Content starts

(** ** The next cluster of the file, or a new one *)

Lemma chain_extend d d' new l1 : ∀ cur,
  chain fs d (l1 ++ [cur]) → valid_cluster fs new → (∀ x, x ∈ l1 → fat_value fs d' x = fat_value fs d x) →
  fat_value fs d' cur = new → chain_next (Some (fat_value fs d' new)) = None →
  chain fs d' (l1 ++ [cur; new]).
Proof.
  pose proof (vo_data _ Hfs) as Hd. pose proof (vo_fat _ Hfs) as Hf. pose proof (vo_start _ Hfs) as Hst.
  assert (RAMDISK_SECTORS = 8192) as E8 by done.
  intros cur Hch [Hn1 Hn2] Hl Hcur Hnew. induction l1 as [|c l1 IH].
  - destruct Hch as [Hc _]. cbn. split; [done|]. rewrite Hcur. split; [|by split].
    unfold FAT32_EOC, BLOCK_SIZE in *. rewrite Hspc in Hd.
    rewrite (proj2 (Z.leb_le _ _)), (proj2 (Z.ltb_lt _ _)) by lia. done.
  - destruct Hch as [Hc H]. split; [done|]. rewrite Hl by by left.
    assert (∀ y l2, l1 ++ [cur] = y :: l2 → ∃ l3, l1 ++ [cur; new] = y :: l3) as Hhd.
    { intros y l2. destruct l1 as [|z l1]; intros [= -> <-]; by eexists. }
    destruct (l1 ++ [cur]) as [|y l2] eqn:E; [by destruct l1|]. destruct H as [H H'].
    destruct (Hhd y l2 eq_refl) as [l3 E3]. rewrite E3. split; [done|]. rewrite <- E3.
    apply IH; [done|]. intros x Hx. apply Hl. by right.
Qed.
Lemma taken_free c d d' :
  2 ≤ c < total_clusters fs → fat_value fs d c = FAT32_FREE → taken fs c d d' →
  free_clusters fs d' = free_clusters fs d - 1.
Proof.
  intros Hc Hf Ht. pose proof (taken_fat fs Hfs c) as Hv.
  assert (∀ x, 2 ≤ x < total_clusters fs → fat_value fs d' x = if decide (x = c) then FAT32_EOC else fat_value fs d x) as Hx.
  { intros x Hx. apply Hv; [split; lia|lia|done]. }
  unfold free_clusters. rewrite (countb_flip (λ c, fat_value fs d' c =? FAT32_FREE) (λ c, fat_value fs d c =? FAT32_FREE) _ c);
    [lia|apply NoDup_seqZ| | | |].
  - apply elem_of_seqZ. lia.
  - by rewrite Hx, decide_True by lia.
  - by rewrite Hf.
  - intros y Hy%elem_of_seqZ Hne. by rewrite Hx, decide_False by lia.
Qed.
(** What linking a new cluster behind [cur] does. *)
Record linked (l1 : list Z) (cur new : Z) (d d' : disk) : Prop := {
  ln_new : valid_cluster fs new;
  ln_fresh : new ∉ l1 ++ [cur];
  ln_chain : file_chain fs d' (l1 ++ [cur; new]);
  ln_data : ∀ c, 2 ≤ c → c ≠ new → cluster_bytes fs d' c = cluster_bytes fs d c;
  ln_zero : cluster_bytes fs d' new = zero_block;
  ln_free : free_clusters fs d' = free_clusters fs d - 1;
  ln_only : only_changes fs [cur; new] d d';
}.
Lemma link_disk l1 cur new d d1 d2 :
  file_chain fs d (l1 ++ [cur]) → 2 ≤ new < total_clusters fs → fat_value fs d new = FAT32_FREE →
  taken fs new d d1 →
  (∀ a, dbyte d2 a = if decide (in_fat fs cur a) then new / 256 ^ (a - fat_addr fs cur) mod 256 else dbyte d1 a) →
  linked l1 cur new d d2.
Proof.
  intros [Hch Hnf] Hnew Hfree Ht H2. pose proof (vo_spc _ Hfs) as Hp.
  pose proof (vo_data _ Hfs) as Hd. pose proof (vo_fat _ Hfs) as Hft. pose proof (vo_start _ Hfs) as Hst.
  assert (RAMDISK_SECTORS = 8192) as E8 by done.
  assert (valid_cluster fs new) as Hnv by (split; lia).
  assert (new ∉ l1 ++ [cur]) as Hnin by (intros Hin; by apply (Hnf new)).
  assert (valid_cluster fs cur) as Hcv.
  { apply (chain_valid fs d (l1 ++ [cur])); [done|]. apply elem_of_app. right. by left. }
  assert (∀ x, x < total_clusters fs + 2 → fat_value fs d2 x =
    if decide (x = cur) then new else if decide (x = new) then FAT32_EOC else fat_value fs d x) as Hval.
  { intros x Hx. case_decide as E.
    - subst x. rewrite (fat_value_written fs d2 cur new).
      + change 0x0FFFFFFF with (Z.ones 28). rewrite Z.land_ones by lia. apply Z.mod_small.
        unfold BLOCK_SIZE in *. rewrite Hspc in Hd. lia.
      + unfold BLOCK_SIZE in *. rewrite Hspc in Hd. lia.
      + intros a Ha. by rewrite H2, decide_True.
    - rewrite <- (taken_fat fs Hfs new x d d1 Hnv Hx Ht). apply fat_value_ext. intros a Ha.
      rewrite H2, decide_False; [done|]. intros Ha'. by apply E, (in_fat_inj fs x cur a). }
  assert (∀ c a, 2 ≤ c → in_cluster fs c a → dbyte d2 a = dbyte d1 a) as Hdat.
  { intros c a Hc Ha. rewrite H2, decide_False; [done|]. intros Ha'.
    destruct Hcv as [Hcv1 Hcv2]. by apply (fat_not_data fs cur c a Hfs). }
  split; try done.
  - split.
    + apply (chain_extend d); [done|done| | |].
      * intros x Hx. assert (x ∈ l1 ++ [cur]) as Hx' by (apply elem_of_app; by left).
        pose proof (chain_valid fs d _ _ Hch Hx') as [Hx1 Hx2]. rewrite Hval by lia.
        rewrite !decide_False; [done| |].
        -- by intros ->.
        -- intros ->. apply (chain_NoDup fs d) in Hch. apply NoDup_app in Hch as (_ & H & _).
           apply (H cur Hx). by left.
      * destruct Hcv as [Hc1 Hc2]. by rewrite Hval, decide_True by lia.
      * rewrite Hval by lia. rewrite decide_False, decide_True; [done|done|].
        intros ->. apply Hnin, elem_of_app. right. by left.
    + intros c Hc. assert (valid_cluster fs c) as [Hc1 Hc2].
      { apply elem_of_app in Hc as [Hc|Hc].
        - apply (chain_valid fs d _ _ Hch), elem_of_app. by left.
        - apply elem_of_cons in Hc as [->|Hc]; [done|]. by apply list_elem_of_singleton in Hc as ->. }
      rewrite Hval by lia. repeat case_decide; [unfold FAT32_FREE; lia|done|].
      apply Hnf. apply elem_of_app in Hc as [Hc|Hc]; apply elem_of_app; [by left|].
      apply elem_of_cons in Hc as [->|Hc]; [done|]. by apply list_elem_of_singleton in Hc as ->.
  - intros c Hc Hne. apply cluster_bytes_ext. intros a Ha. rewrite (Hdat c) by done.
    rewrite Ht, decide_False, decide_False; [done| |].
    + intros Ha'. by apply (fat_not_data fs new c a Hfs); [lia|..].
    + intros Ha'. apply Hne, (in_cluster_inj fs c new a); [lia|done|done].
  - apply list_eq. intros i. unfold cluster_bytes, disk_bytes, zero_block. rewrite list_lookup_fmap, Hspc, Z.mul_1_l.
    destruct (decide (i < Z.to_nat BLOCK_SIZE)%nat) as [Hi|Hi].
    + rewrite lookup_seqZ_lt, lookup_replicate_2 by (unfold BLOCK_SIZE in *; lia).
      change (Some (dbyte d2 (cluster_addr fs new + Z.of_nat i)) = Some 0).
      assert (in_cluster fs new (cluster_addr fs new + Z.of_nat i)) as Ha
        by (unfold in_cluster; rewrite Hspc; unfold BLOCK_SIZE in *; lia).
      by rewrite (Hdat new), Ht, decide_True by (lia || done).
    + rewrite lookup_seqZ_ge by (unfold BLOCK_SIZE in *; lia). symmetry. apply lookup_ge_None_2.
      rewrite length_replicate. lia.
  - rewrite <- (taken_free new d d1 Hnew Hfree Ht). apply countb_ext. intros x Hx%elem_of_seqZ.
    rewrite Hval by lia. rewrite (taken_fat fs Hfs new x d d1 Hnv ltac:(lia) Ht).
    case_decide as E; [|done]. subst x. rewrite decide_False by (intros ->; apply Hnin, elem_of_app; right; by left).
    rewrite !(proj2 (Z.eqb_neq _ _)); [done| |unfold FAT32_FREE; lia].
    apply Hnf, elem_of_app. right. by left.
  - intros a Ha. rewrite H2. destruct (Ha cur ltac:(by left)) as [Ha1 Ha2].
    destruct (Ha new ltac:(right; by left)) as [Ha3 Ha4].
    rewrite decide_False by done. by rewrite Ht, !decide_False.
Qed.
Lemma next_or_alloc_wp l1 cur l2 d (Q : option Z → disk → Prop) :
  file_chain fs d (l1 ++ cur :: l2) →
  match l2 with
  | x :: _ => Q (Some x) d
  | [] => 0 < free_clusters fs d ∧ ∀ new d', linked l1 cur new d d' → Q (Some new) d'
  end →
  wp (next_or_alloc fs cur) Q d.
Proof.
  intros Hf HQ. pose proof Hf as [Hch Hnf]. pose proof (chain_suffix fs d l1 cur l2 Hch) as Hch2.
  pose proof Hch2 as [[Hc1 Hc2] _].
  unfold next_or_alloc. apply wp_bind, (chain_step fs Hfs cur l2); [done|]. intros o ->.
  destruct l2 as [|x l2]; cbn [head]; [|by apply wp_ret]. destruct HQ as [Hfree HQ].
  apply wp_otry_bind, (alloc_cluster_wp fs Hfs).
  - intros new d1 Hnew Hnf' _ Ht. apply wp_bind, (fat_set_valid fs Hfs); [lia|].
    intros d2 H2. apply wp_ret, HQ. by apply (link_disk l1 cur new d d1 d2).
  - intros Hno. exfalso. unfold free_clusters in Hfree.
    enough (countb (λ c, fat_value fs d c =? FAT32_FREE) (seqZ 2 (total_clusters fs - 2)) = 0) by lia.
    apply countb_zero. intros c Hc%elem_of_seqZ. apply Z.eqb_neq, Hno. lia.
Qed.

Content ends

Wherever the word "with" appears in the records above, copy that line.

◆ **Task result**:
      + change 0x0FFFFFFF with (Z.ones 28). rewrite Z.land_ones by lia. apply Z.mod_small.
  match l2 with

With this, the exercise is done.